A República Checa dá assim luz verde ao Tratado Constitucional Europeu, cujo sistema de voto tem criticado. Uma posição que isola a Polónia, firme na defesa de um cálculo diferente na divisão dos votos e na necessidade de revisão das duplas maiorias (A dupla maioria estipula que uma decisão só é aprovada por maioria qualificada quando 55% dos estados, com um equivalente de 65% da população, votam a favor). Segundo o estado polaco, este é um mecanismo que beneficia países grandes como a Alemanha.
FONTE:
Na véspera do início da Cimeira em Bruxelas, o presidente da Comissão Europeia, José Manuel Barroso, garante aos estados-membros mais inflexíveis que podem perder fundos comunitários se bloquearem o diálogo. Posições mais duras são contrárias ao interesse dos países, avisa, que devem estar abertos ao trabalho em conjunto para o bem-comum do projecto europeu.
“It is not in the interest of any member state to be in a position that is seen as hardliner. (…) The environment for a deal is clearly there. Please avoid appearing as blocking. This is not intelligent, this is not in your interest. Defend your positions, but don’t come with these red lines and vetoes.”

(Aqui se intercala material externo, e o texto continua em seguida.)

(* ===== verification/LocalRoute.v ===== *)
(** * LocalRoute: the local packet reflector (authorization/LocalRoute.c)

    The IPv4 header check and the exchange of a packet's endpoints. The packet
    with its length is the list of its bytes, [None] for a null pointer. *)
From S2P Require Import Prelude.

Record LocalRoute := mkRoute { interface_address : list Z; peer_address : list Z }.
Inductive LRResult := LR_REFLECTED | LR_UNRELATED | LR_MALFORMED.

Definition octet (p : list Z) (i : nat) : Z := default 0 (p !! i).
Definition header_size (p : list Z) : Z := Z.land (octet p 0) 15 * 4.
Definition total_size (p : list Z) : Z := Z.lor (Z.shiftl (octet p 2) 8) (octet p 3).
Definition lr_reflect (r : option LocalRoute) (packet : option (list Z)) : LRResult * option (list Z) :=
  match r, packet with
  | Some r, Some p =>
    let length := Z.of_nat (length p) in
    if length <? 20 then (LR_MALFORMED, packet) else
    if negb (Z.shiftr (octet p 0) 4 =? 4) || (header_size p <? 20) || (length <? header_size p) ||
       negb (total_size p =? length) then (LR_MALFORMED, packet) else
    if negb (bool_decide (slice 12 4 p = interface_address r)) ||
       negb (bool_decide (slice 16 4 p = peer_address r)) then (LR_UNRELATED, packet) else
    let source := slice 12 4 p in
    let p := splice 12 (slice 16 4 p) p in
    let p := splice 16 source p in
    (LR_REFLECTED, Some p)
  | _, _ => (LR_MALFORMED, packet)
  end.

(** ** What the route promises *)

(** The sum of the 16-bit words of a block in network order, whose one's
    complement is the Internet checksum of RFC 1071. *)
Fixpoint word_sum (bs : list Z) : Z :=
  match bs with
  | hi :: lo :: rest => 256 * hi + lo + word_sum rest
  | [b] => 256 * b
  | [] => 0
  end.
Definition internet_checksum (bs : list Z) : Z := 65535 - word_sum bs mod 65535.
(** The addresses, protocol and length that TCP and UDP checksums cover. *)
Definition pseudo_header (p : list Z) : list Z :=
  slice 12 8 p ++ [0; octet p 9] ++ slice 2 2 p.

Definition reverse_route (r : LocalRoute) : LocalRoute := mkRoute (peer_address r) (interface_address r).
Definition well_formed (p : list Z) : Prop :=
  Z.shiftr (octet p 0) 4 = 4 /\ 20 <= header_size p <= Z.of_nat (length p) /\
  total_size p = Z.of_nat (length p).

Lemma word_sum_app k a b : length a = (2 * k)%nat -> word_sum (a ++ b) = word_sum a + word_sum b.
Proof.
  revert a. induction k as [|k IH]; intros a Ha; [by destruct a|].
  destruct a as [|x [|y a]]; [done|cbn in Ha; lia|]. cbn [app word_sum].
  rewrite IH by (cbn in Ha; lia). lia.
Qed.

Lemma cut_twenty {A} (p : list A) :
  (20 <= length p)%nat -> p = take 12 p ++ slice 12 4 p ++ slice 16 4 p ++ drop 20 p.
Proof.
  intros. unfold slice. rewrite <- (take_drop 12 p) at 1. f_equal.
  rewrite <- (take_drop 4 (drop 12 p)) at 1. f_equal. rewrite drop_drop. cbn [Nat.add].
  rewrite <- (take_drop 4 (drop 16 p)) at 1. by rewrite drop_drop.
Qed.
Lemma swap_addresses (a x y z : list Z) :
  length a = 12%nat -> length x = 4%nat -> length y = 4%nat ->
  splice 16 x (splice 12 y (a ++ x ++ y ++ z)) = a ++ y ++ x ++ z.
Proof.
  intros Ha Hx Hy. do 13 (destruct a as [|? a]; try discriminate Ha).
  do 5 (destruct x as [|? x]; try discriminate Hx). do 5 (destruct y as [|? y]; try discriminate Hy).
  reflexivity.
Qed.

(** The exchanged packet, as the theorem describes it. *)
Definition reflected (p : list Z) : list Z := take 12 p ++ slice 16 4 p ++ slice 12 4 p ++ drop 20 p.

Section reflected.
Context (p : list Z) (Hlen : (20 <= length p)%nat).

Lemma part_lengths : length (take 12 p) = 12%nat /\ length (slice 12 4 p) = 4%nat /\ length (slice 16 4 p) = 4%nat.
Proof. split_and!; [rewrite length_take; lia|apply length_slice; lia..]. Qed.
Lemma reflected_length : length (reflected p) = length p.
Proof.
  destruct part_lengths as (H1 & H2 & H3). unfold reflected. rewrite !length_app, H1, H2, H3, length_drop. lia.
Qed.
Lemma reflected_splice : splice 16 (slice 12 4 p) (splice 12 (slice 16 4 p) p) = reflected p.
Proof.
  destruct part_lengths as (H1 & H2 & H3). unfold reflected. rewrite (cut_twenty p) at 3 by done.
  by apply swap_addresses.
Qed.
Lemma reflected_parts :
  take 12 (reflected p) = take 12 p /\ slice 12 4 (reflected p) = slice 16 4 p /\
  slice 16 4 (reflected p) = slice 12 4 p /\ drop 20 (reflected p) = drop 20 p.
Proof.
  destruct part_lengths as (H1 & H2 & H3). unfold reflected. set (a := take 12 p) in *.
  set (x := slice 12 4 p) in *. set (y := slice 16 4 p) in *. set (z := drop 20 p). clearbody a x y z.
  do 13 (destruct a as [|? a]; try discriminate H1). do 5 (destruct x as [|? x]; try discriminate H2).
  do 5 (destruct y as [|? y]; try discriminate H3). done.
Qed.
Lemma reflected_octet i : (i < 12)%nat -> octet (reflected p) i = octet p i.
Proof.
  intros. unfold octet. rewrite <- (lookup_take_lt (reflected p) 12), <- (lookup_take_lt p 12) by lia.
  destruct reflected_parts as (-> & _). done.
Qed.
Lemma reflected_twice : reflected (reflected p) = p.
Proof.
  destruct reflected_parts as (H1 & H2 & H3 & H4). unfold reflected at 1. rewrite H1, H2, H3, H4.
  symmetry. by apply cut_twenty.
Qed.
Lemma reflected_sum h : 20 <= h -> word_sum (take (Z.to_nat h) (reflected p)) = word_sum (take (Z.to_nat h) p).
Proof.
  intros Hh. destruct part_lengths as (H1 & H2 & H3). rewrite (cut_twenty p) at 2 by done. unfold reflected.
  set (a := take 12 p) in *. set (x := slice 12 4 p) in *. set (y := slice 16 4 p) in *. set (z := drop 20 p).
  rewrite !take_app_ge by lia. rewrite H1, H2, H3.
  rewrite !(word_sum_app 6 a), (word_sum_app 2 y), !(word_sum_app 2 x), (word_sum_app 2 y) by done. lia.
Qed.
Lemma reflected_pseudo : word_sum (pseudo_header (reflected p)) = word_sum (pseudo_header p).
Proof.
  destruct part_lengths as (H1 & H2 & H3). destruct reflected_parts as (P1 & P2 & P3 & _).
  assert (forall q : list Z, slice 12 8 q = slice 12 4 q ++ slice 16 4 q) as Hs.
  { intros q. unfold slice. change (drop 16 q) with (drop (12 + 4) q). rewrite <- drop_drop. symmetry. apply (take_take_drop (drop 12 q) 4 4). }
  unfold pseudo_header. rewrite !Hs, P2, P3, reflected_octet by lia.
  assert (slice 2 2 (reflected p) = slice 2 2 p) as ->.
  { apply list_eq. intros i. destruct (decide (i < 2)%nat).
    - rewrite !lookup_slice, <- (lookup_take_lt (reflected p) 12), <- (lookup_take_lt p 12) by lia. by rewrite P1.
    - rewrite !lookup_ge_None_2; [done|unfold slice; rewrite length_take; lia..]. }
  rewrite <- !app_assoc, !(word_sum_app 2 (slice 12 4 p)), !(word_sum_app 2 (slice 16 4 p)) by done.
  rewrite (word_sum_app 2 (slice 12 4 p)) by done. lia.
Qed.
End reflected.

Lemma lr_malformed r p : ~ well_formed p -> lr_reflect (Some r) (Some p) = (LR_MALFORMED, Some p).
Proof.
  unfold well_formed. intros H. unfold lr_reflect. destruct (_ <? 20) eqn:E1; [done|].
  destruct (_ || _ || _ || _) eqn:E2; [done|]. exfalso. apply H. bool_props. lia.
Qed.
Lemma lr_formed r p : well_formed p ->
  lr_reflect (Some r) (Some p) =
    if decide (slice 12 4 p = interface_address r /\ slice 16 4 p = peer_address r)
    then (LR_REFLECTED, Some (reflected p)) else (LR_UNRELATED, Some p).
Proof.
  intros (H1 & H2 & H3). unfold lr_reflect. rewrite H1, H3, !Z.eqb_refl.
  destruct (Z.ltb_spec (Z.of_nat (length p)) 20) as [?|?]; [lia|].
  destruct (Z.ltb_spec (header_size p) 20) as [?|?]; [lia|].
  destruct (Z.ltb_spec (Z.of_nat (length p)) (header_size p)) as [?|?]; [lia|].
  cbn [negb orb]. rewrite reflected_splice by lia.
  destruct (bool_decide_reflect (slice 12 4 p = interface_address r)); cbn [negb orb]; [|by rewrite decide_False by naive_solver].
  destruct (bool_decide_reflect (slice 16 4 p = peer_address r)); cbn [negb]; [by rewrite decide_True|by rewrite decide_False by naive_solver].
Qed.

(** A packet is reflected exactly when it is a well-formed IPv4 packet between
    the route's two endpoints, and is otherwise left alone. Reflecting it
    exchanges the two addresses and changes nothing else: the header checksum and
    the TCP and UDP pseudo-header checksum stay the same, and the reversed route
    reflects the result back to the original. *)
Theorem lr_reflect_spec r p :
  match lr_reflect (Some r) (Some p) with
  | (LR_REFLECTED, Some p') =>
      well_formed p /\ slice 12 4 p = interface_address r /\ slice 16 4 p = peer_address r /\
      p' = take 12 p ++ peer_address r ++ interface_address r ++ drop 20 p /\
      internet_checksum (take (Z.to_nat (header_size p)) p') =
        internet_checksum (take (Z.to_nat (header_size p)) p) /\
      internet_checksum (pseudo_header p' ++ drop (Z.to_nat (header_size p)) p') =
        internet_checksum (pseudo_header p ++ drop (Z.to_nat (header_size p)) p) /\
      lr_reflect (Some (reverse_route r)) (Some p') = (LR_REFLECTED, Some p)
  | (LR_UNRELATED, p') =>
      p' = Some p /\ well_formed p /\ ~ (slice 12 4 p = interface_address r /\ slice 16 4 p = peer_address r)
  | (LR_MALFORMED, p') => p' = Some p /\ ~ well_formed p
  | _ => False
  end.
Proof.
  assert (Decision (well_formed p)) as [Hw|Hw] by (unfold well_formed; apply _); [|by rewrite lr_malformed].
  rewrite lr_formed by done. case_decide as Ha; [|split; [done|split; [done|naive_solver]]].
  destruct Ha as [Hi Hp]. pose proof Hw as (H1 & H2 & H3). assert (20 <= length p)%nat as Hl by lia.
  destruct (reflected_parts p Hl) as (P1 & P2 & P3 & P4). split; [done|]. split; [done|]. split; [done|].
  split; [by rewrite <- Hi, <- Hp|]. unfold internet_checksum.
  rewrite reflected_sum by lia. split; [done|]. split.
  - rewrite !(word_sum_app 6) by (unfold pseudo_header; rewrite !length_app, !length_slice by (rewrite ?reflected_length; lia); done).
    rewrite reflected_pseudo by done.
    assert (drop (Z.to_nat (header_size p)) (reflected p) = drop (Z.to_nat (header_size p)) p) as ->; [|done].
    replace (Z.to_nat (header_size p)) with (20 + (Z.to_nat (header_size p) - 20))%nat by lia.
    by rewrite <- !drop_drop, P4.
  - rewrite lr_formed.
    + rewrite decide_True by (cbn; by rewrite P2, P3). by rewrite reflected_twice.
    + unfold well_formed, header_size, total_size in *. by rewrite reflected_length, !reflected_octet by lia.
Qed.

A mensagem tem como especial destinatário a Polónia, que se opõe à proposta de Tratado na mesa negocial, sobretudo quanto ao sistema de votos, que diz beneficiar os grandes estados-membros, em particular a Alemanha. Apesar do apelo de Barroso, o primeiro-ministro polaco, Jaroslaw Kaczynski, mantém que a posição do país será “defendida implacavelmente”.